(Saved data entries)
========================

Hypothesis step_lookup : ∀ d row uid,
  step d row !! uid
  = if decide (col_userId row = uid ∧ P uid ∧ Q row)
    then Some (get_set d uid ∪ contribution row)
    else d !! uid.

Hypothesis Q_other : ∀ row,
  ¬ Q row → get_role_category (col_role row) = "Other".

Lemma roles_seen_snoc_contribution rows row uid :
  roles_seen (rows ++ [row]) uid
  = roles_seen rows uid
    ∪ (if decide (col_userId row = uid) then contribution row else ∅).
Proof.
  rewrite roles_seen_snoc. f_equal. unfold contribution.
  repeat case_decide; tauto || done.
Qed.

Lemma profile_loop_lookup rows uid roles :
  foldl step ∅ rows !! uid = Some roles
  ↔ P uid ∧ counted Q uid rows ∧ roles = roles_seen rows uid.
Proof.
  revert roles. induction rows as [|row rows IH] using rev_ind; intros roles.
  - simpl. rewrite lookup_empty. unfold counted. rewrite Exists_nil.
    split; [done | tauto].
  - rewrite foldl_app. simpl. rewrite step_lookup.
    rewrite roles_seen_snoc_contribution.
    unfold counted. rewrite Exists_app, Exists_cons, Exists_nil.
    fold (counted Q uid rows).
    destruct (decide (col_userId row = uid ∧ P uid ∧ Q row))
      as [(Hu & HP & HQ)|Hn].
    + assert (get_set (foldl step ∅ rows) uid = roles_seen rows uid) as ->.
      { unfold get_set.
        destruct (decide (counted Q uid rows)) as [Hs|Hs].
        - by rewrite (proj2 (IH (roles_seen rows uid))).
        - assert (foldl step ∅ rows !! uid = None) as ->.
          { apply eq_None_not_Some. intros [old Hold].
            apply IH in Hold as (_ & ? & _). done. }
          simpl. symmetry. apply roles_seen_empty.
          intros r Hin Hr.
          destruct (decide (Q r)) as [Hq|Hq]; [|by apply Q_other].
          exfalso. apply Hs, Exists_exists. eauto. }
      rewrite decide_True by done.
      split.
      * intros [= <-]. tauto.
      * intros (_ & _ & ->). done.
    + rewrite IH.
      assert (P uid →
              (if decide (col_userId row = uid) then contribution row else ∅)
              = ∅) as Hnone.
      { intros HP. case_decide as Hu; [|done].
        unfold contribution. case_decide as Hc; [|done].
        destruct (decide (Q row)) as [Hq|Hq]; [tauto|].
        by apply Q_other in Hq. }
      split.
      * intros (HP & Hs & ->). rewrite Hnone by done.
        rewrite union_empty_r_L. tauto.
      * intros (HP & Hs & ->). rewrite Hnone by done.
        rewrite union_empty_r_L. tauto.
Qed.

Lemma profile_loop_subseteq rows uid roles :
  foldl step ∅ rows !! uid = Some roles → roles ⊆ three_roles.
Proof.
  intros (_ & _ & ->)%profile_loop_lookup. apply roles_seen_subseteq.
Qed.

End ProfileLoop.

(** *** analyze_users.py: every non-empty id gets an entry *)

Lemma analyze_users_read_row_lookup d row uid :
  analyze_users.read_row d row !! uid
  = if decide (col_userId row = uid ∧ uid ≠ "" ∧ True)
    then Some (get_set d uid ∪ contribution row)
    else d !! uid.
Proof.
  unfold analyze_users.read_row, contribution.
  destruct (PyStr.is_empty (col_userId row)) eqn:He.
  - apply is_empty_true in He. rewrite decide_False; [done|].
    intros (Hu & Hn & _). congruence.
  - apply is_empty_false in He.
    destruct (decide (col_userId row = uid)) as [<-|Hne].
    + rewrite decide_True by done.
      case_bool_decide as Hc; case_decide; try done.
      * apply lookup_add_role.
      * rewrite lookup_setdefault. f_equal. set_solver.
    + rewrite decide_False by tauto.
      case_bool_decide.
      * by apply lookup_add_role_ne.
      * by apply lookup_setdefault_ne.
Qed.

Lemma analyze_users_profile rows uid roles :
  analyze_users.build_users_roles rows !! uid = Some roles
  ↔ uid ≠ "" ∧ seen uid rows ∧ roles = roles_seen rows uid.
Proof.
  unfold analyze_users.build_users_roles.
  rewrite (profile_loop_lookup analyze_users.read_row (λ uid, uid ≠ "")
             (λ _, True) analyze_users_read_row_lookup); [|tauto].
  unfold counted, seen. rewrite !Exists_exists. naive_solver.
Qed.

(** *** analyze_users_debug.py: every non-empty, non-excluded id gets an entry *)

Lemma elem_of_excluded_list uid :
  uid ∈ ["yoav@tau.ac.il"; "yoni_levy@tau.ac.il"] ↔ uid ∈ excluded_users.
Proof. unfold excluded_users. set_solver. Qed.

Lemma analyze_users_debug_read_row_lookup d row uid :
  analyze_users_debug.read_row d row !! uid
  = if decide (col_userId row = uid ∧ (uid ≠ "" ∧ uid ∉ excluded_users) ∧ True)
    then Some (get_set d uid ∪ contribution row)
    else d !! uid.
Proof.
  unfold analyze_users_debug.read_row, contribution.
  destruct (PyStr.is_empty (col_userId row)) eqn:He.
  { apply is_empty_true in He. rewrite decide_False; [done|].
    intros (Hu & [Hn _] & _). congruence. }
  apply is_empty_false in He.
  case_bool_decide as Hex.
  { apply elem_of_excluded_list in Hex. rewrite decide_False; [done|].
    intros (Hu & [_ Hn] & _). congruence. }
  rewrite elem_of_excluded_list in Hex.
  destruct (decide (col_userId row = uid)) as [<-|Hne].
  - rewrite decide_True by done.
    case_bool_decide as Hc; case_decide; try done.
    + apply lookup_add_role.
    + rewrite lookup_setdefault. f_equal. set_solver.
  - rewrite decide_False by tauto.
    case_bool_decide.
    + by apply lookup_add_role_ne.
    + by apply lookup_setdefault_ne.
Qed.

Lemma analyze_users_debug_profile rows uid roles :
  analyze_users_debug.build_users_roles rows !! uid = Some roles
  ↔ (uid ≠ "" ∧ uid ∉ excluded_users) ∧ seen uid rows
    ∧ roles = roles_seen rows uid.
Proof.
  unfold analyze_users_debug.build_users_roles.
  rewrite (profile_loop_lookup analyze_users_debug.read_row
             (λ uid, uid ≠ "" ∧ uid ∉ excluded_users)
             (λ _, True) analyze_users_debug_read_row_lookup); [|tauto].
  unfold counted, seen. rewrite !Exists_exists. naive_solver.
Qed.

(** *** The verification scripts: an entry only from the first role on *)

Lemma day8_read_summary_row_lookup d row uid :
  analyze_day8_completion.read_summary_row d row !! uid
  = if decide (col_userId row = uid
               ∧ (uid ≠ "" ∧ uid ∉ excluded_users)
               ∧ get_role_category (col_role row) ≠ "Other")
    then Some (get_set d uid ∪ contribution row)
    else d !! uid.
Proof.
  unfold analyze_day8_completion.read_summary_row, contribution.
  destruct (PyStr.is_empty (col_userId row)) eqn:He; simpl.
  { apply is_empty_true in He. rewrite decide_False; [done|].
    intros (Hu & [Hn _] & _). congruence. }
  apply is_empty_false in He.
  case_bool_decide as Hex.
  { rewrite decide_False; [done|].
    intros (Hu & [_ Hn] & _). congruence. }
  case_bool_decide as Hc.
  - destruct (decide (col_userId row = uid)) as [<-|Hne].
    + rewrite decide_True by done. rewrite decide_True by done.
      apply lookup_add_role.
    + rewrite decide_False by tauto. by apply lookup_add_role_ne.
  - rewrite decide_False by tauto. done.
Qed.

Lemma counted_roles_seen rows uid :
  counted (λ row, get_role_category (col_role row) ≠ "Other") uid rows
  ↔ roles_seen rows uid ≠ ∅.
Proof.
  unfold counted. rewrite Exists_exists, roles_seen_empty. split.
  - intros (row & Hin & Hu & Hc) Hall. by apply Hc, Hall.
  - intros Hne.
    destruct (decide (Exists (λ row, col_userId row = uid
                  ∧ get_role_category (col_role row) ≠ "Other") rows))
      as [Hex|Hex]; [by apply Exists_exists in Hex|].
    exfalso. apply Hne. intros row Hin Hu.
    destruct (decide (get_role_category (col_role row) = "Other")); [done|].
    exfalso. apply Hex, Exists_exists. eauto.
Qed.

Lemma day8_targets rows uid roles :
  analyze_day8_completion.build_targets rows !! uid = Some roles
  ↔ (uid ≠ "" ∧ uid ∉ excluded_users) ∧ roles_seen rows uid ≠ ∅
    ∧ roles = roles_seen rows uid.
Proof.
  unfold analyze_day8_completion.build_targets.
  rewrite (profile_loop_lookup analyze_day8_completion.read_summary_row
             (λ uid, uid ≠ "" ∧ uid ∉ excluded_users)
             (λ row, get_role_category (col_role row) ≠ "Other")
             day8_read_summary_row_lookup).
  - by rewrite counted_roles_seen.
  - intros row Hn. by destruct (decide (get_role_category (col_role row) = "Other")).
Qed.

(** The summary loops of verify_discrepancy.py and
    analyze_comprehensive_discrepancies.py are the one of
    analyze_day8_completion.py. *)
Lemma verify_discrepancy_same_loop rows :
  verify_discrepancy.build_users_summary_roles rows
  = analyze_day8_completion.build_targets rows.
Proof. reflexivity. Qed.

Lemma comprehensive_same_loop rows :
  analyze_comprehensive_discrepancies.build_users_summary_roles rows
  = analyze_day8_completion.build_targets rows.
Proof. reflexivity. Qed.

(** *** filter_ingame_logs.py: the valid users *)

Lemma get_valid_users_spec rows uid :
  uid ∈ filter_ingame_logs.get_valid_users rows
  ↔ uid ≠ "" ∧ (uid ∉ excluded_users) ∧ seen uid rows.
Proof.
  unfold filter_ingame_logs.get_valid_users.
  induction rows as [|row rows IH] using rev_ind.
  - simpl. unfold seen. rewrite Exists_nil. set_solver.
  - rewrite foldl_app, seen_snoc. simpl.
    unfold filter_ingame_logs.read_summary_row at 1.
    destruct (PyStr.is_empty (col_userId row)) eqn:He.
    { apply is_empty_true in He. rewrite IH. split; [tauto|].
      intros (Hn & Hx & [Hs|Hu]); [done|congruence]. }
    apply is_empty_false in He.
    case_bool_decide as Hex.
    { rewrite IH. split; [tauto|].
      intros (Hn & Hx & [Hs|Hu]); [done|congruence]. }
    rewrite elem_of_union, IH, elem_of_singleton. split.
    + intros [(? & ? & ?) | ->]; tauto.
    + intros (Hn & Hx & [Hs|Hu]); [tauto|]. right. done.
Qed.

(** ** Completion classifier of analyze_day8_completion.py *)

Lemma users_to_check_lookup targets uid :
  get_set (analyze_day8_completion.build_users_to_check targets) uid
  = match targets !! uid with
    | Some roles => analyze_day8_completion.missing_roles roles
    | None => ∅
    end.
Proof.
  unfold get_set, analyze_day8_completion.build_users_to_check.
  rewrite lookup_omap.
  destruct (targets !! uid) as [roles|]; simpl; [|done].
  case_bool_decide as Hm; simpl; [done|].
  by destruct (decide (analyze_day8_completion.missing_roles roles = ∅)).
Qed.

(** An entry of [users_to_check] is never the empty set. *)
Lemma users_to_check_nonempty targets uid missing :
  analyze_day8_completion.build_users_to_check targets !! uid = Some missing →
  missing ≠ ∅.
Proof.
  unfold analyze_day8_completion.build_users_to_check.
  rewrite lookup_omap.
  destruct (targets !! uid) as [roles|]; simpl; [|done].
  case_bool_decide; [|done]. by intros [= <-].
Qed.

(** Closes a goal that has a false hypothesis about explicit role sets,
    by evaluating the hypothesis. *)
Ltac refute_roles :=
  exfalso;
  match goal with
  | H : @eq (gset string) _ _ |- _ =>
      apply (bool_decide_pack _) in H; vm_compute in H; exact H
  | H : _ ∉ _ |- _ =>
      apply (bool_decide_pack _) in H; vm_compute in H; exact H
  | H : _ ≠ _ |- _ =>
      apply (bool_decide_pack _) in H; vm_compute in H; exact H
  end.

========================

__Exercise__
Take the lines above from the one containing "intros [old Hold]." down to the one containing "[= <-]. tauto.", and transcribe them exactly, both ends included.

__Exercise response__
          { apply eq_None_not_Some. intros [old Hold].
            apply IH in Hold as (_ & ? & _). done. }
          simpl. symmetry. apply roles_seen_empty.
          intros r Hin Hr.
          destruct (decide (Q r)) as [Hq|Hq]; [|by apply Q_other].
          exfalso. apply Hs, Exists_exists. eauto. }
      rewrite decide_True by done.
      split.
      * intros [= <-]. tauto.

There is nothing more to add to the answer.